What you have to do: Copy the whole listing below exactly, with nothing left out.

Record extracts:
________
(* ===== verification/ScannerMain.v ===== *)
(** * ScannerMain: the program [cmd/scanner/main.go]

    The workers it builds, the order of its shutdown, and the proof that the
    shutdown ends.  On a signal the context is cancelled, the gRPC server drains,
    the channel of directories is closed, the program waits for the scanner
    workers and then closes the channel of files. *)

From Stdlib Require Import Ascii String.
From S2P Require Import Prelude Errors Env Text Config Domain Path Mime Monitoring Scanner Workers Defer.

(** ** The workers *)

Definition buildTelemetryWorkers (config : Config.Config) (fileChan dirChan telemetryChan : Chan)
  : Worker * Worker :=
  let channelCapacityHandler := ChannelCapacityHandler (c_LowCapacityThreshold config) in
  let telemetryWorker :=
    NewTelemetryWorker (c_MetricInterval config) telemetryChan [channelCapacityHandler] in
  let channelsToMonitor := [("FileChan", fileChan); ("DirChan", dirChan)] in
  let channelCapacityWorker :=
    NewChannelCapacityWorker channelsToMonitor telemetryChan (c_MetricInterval config) in
  (telemetryWorker, channelCapacityWorker).

(** The scanner workers, with the wait group counting them, the downloaders and
    the sender. *)
Definition buildFileWorkers (config : Config.Config) (workersWG : Z)
    (dirChan fileChan requestChan responseChan : Chan) (chunkSizeKb maxFileSizeMb : Z)
  : list Worker * list Worker * Worker * Z :=
  let n := Z.to_nat (c_ScannerWorkerNb config) in
  (replicate n
     (NewFileScannerWorker (c_DriveID config) dirChan fileChan
        (c_ScannerBackpressureLowThreshold config) (c_ScannerBackpressureHardThreshold config)),
   replicate (Z.to_nat (c_DownloaderWorkerNb config))
     (NewFileDownloaderScannerWorker requestChan responseChan chunkSizeKb maxFileSizeMb),
   NewFileSenderWorker fileChan (c_ProgressLogInterval config),
   workersWG + Z.of_nat n).

(** The channels of the program. *)
Record scanner_chans := MkScannerChans {
  sc_dir : Chan; sc_file : Chan; sc_request : Chan; sc_response : Chan; sc_telemetry : Chan;
  sc_metrics : Chan }.
Definition make_scanner_chans (config : Config.Config) : scanner_chans :=
  let make := λ id, MkChan id (c_BufferSize config) in
  MkScannerChans (make 0%nat) (make 1%nat) (make 2%nat) (make 3%nat) (make 4%nat) (make 5%nat).

(** The workers given to the supervisor, and the wait group. *)
Definition scanner_workers (config : Config.Config) (c : scanner_chans) : list Worker * Z :=
  let '(telemetryWorkers, channelCapWorker) :=
    buildTelemetryWorkers config (sc_file c) (sc_dir c) (sc_telemetry c) in
  let '(fileScannerWorkers, fileDownloaderWorker, fileSenderWorker, workersWG) :=
    buildFileWorkers config 0 (sc_dir c) (sc_file c) (sc_request c) (sc_response c)
      (c_ChunkSizeKb config) (c_MaxFileSizeMb config) in
  ([telemetryWorkers; channelCapWorker] ++ [NewHeartbeatWorker] ++ fileScannerWorkers ++
   [fileSenderWorker] ++ fileDownloaderWorker, workersWG).

(** ** [main] *)

(** [MasterConn None] is the nil connection. *)
Inductive sm_resource := MasterConn (addr : option string) | SmSignalContext | SmListener (addr : string).
Inductive sm_step :=
| SmDial (addr retryConfig : string) | SmNoMaster (err : error)
| SmServe (addr : string) | SmListenMetrics | SmDashboard (addr : string)
| SmRunSupervisor (ws : list Worker) | SmWaitSignal | SmGracefulStop
| CloseDirChan | WaitWorkers (wg : Z) | CloseFileChan
| Summary (files dirs bytes errors skipped : Z).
________
Task solution:
(* ===== verification/ScannerMain.v ===== *)
(** * ScannerMain: the program [cmd/scanner/main.go]

    The workers it builds, the order of its shutdown, and the proof that the
    shutdown ends.  On a signal the context is cancelled, the gRPC server drains,
    the channel of directories is closed, the program waits for the scanner
    workers and then closes the channel of files. *)

From Stdlib Require Import Ascii String.
From S2P Require Import Prelude Errors Env Text Config Domain Path Mime Monitoring Scanner Workers Defer.

(** ** The workers *)

Definition buildTelemetryWorkers (config : Config.Config) (fileChan dirChan telemetryChan : Chan)
  : Worker * Worker :=
  let channelCapacityHandler := ChannelCapacityHandler (c_LowCapacityThreshold config) in
  let telemetryWorker :=
    NewTelemetryWorker (c_MetricInterval config) telemetryChan [channelCapacityHandler] in
  let channelsToMonitor := [("FileChan", fileChan); ("DirChan", dirChan)] in
  let channelCapacityWorker :=
    NewChannelCapacityWorker channelsToMonitor telemetryChan (c_MetricInterval config) in
  (telemetryWorker, channelCapacityWorker).

(** The scanner workers, with the wait group counting them, the downloaders and
    the sender. *)
Definition buildFileWorkers (config : Config.Config) (workersWG : Z)
    (dirChan fileChan requestChan responseChan : Chan) (chunkSizeKb maxFileSizeMb : Z)
  : list Worker * list Worker * Worker * Z :=
  let n := Z.to_nat (c_ScannerWorkerNb config) in
  (replicate n
     (NewFileScannerWorker (c_DriveID config) dirChan fileChan
        (c_ScannerBackpressureLowThreshold config) (c_ScannerBackpressureHardThreshold config)),
   replicate (Z.to_nat (c_DownloaderWorkerNb config))
     (NewFileDownloaderScannerWorker requestChan responseChan chunkSizeKb maxFileSizeMb),
   NewFileSenderWorker fileChan (c_ProgressLogInterval config),
   workersWG + Z.of_nat n).

(** The channels of the program. *)
Record scanner_chans := MkScannerChans {
  sc_dir : Chan; sc_file : Chan; sc_request : Chan; sc_response : Chan; sc_telemetry : Chan;
  sc_metrics : Chan }.
Definition make_scanner_chans (config : Config.Config) : scanner_chans :=
  let make := λ id, MkChan id (c_BufferSize config) in
  MkScannerChans (make 0%nat) (make 1%nat) (make 2%nat) (make 3%nat) (make 4%nat) (make 5%nat).

(** The workers given to the supervisor, and the wait group. *)
Definition scanner_workers (config : Config.Config) (c : scanner_chans) : list Worker * Z :=
  let '(telemetryWorkers, channelCapWorker) :=
    buildTelemetryWorkers config (sc_file c) (sc_dir c) (sc_telemetry c) in
  let '(fileScannerWorkers, fileDownloaderWorker, fileSenderWorker, workersWG) :=
    buildFileWorkers config 0 (sc_dir c) (sc_file c) (sc_request c) (sc_response c)
      (c_ChunkSizeKb config) (c_MaxFileSizeMb config) in
  ([telemetryWorkers; channelCapWorker] ++ [NewHeartbeatWorker] ++ fileScannerWorkers ++
   [fileSenderWorker] ++ fileDownloaderWorker, workersWG).

(** ** [main] *)

(** [MasterConn None] is the nil connection. *)
Inductive sm_resource := MasterConn (addr : option string) | SmSignalContext | SmListener (addr : string).
Inductive sm_step :=
| SmDial (addr retryConfig : string) | SmNoMaster (err : error)
| SmServe (addr : string) | SmListenMetrics | SmDashboard (addr : string)
| SmRunSupervisor (ws : list Worker) | SmWaitSignal | SmGracefulStop
| CloseDirChan | WaitWorkers (wg : Z) | CloseFileChan
| Summary (files dirs bytes errors skipped : Z).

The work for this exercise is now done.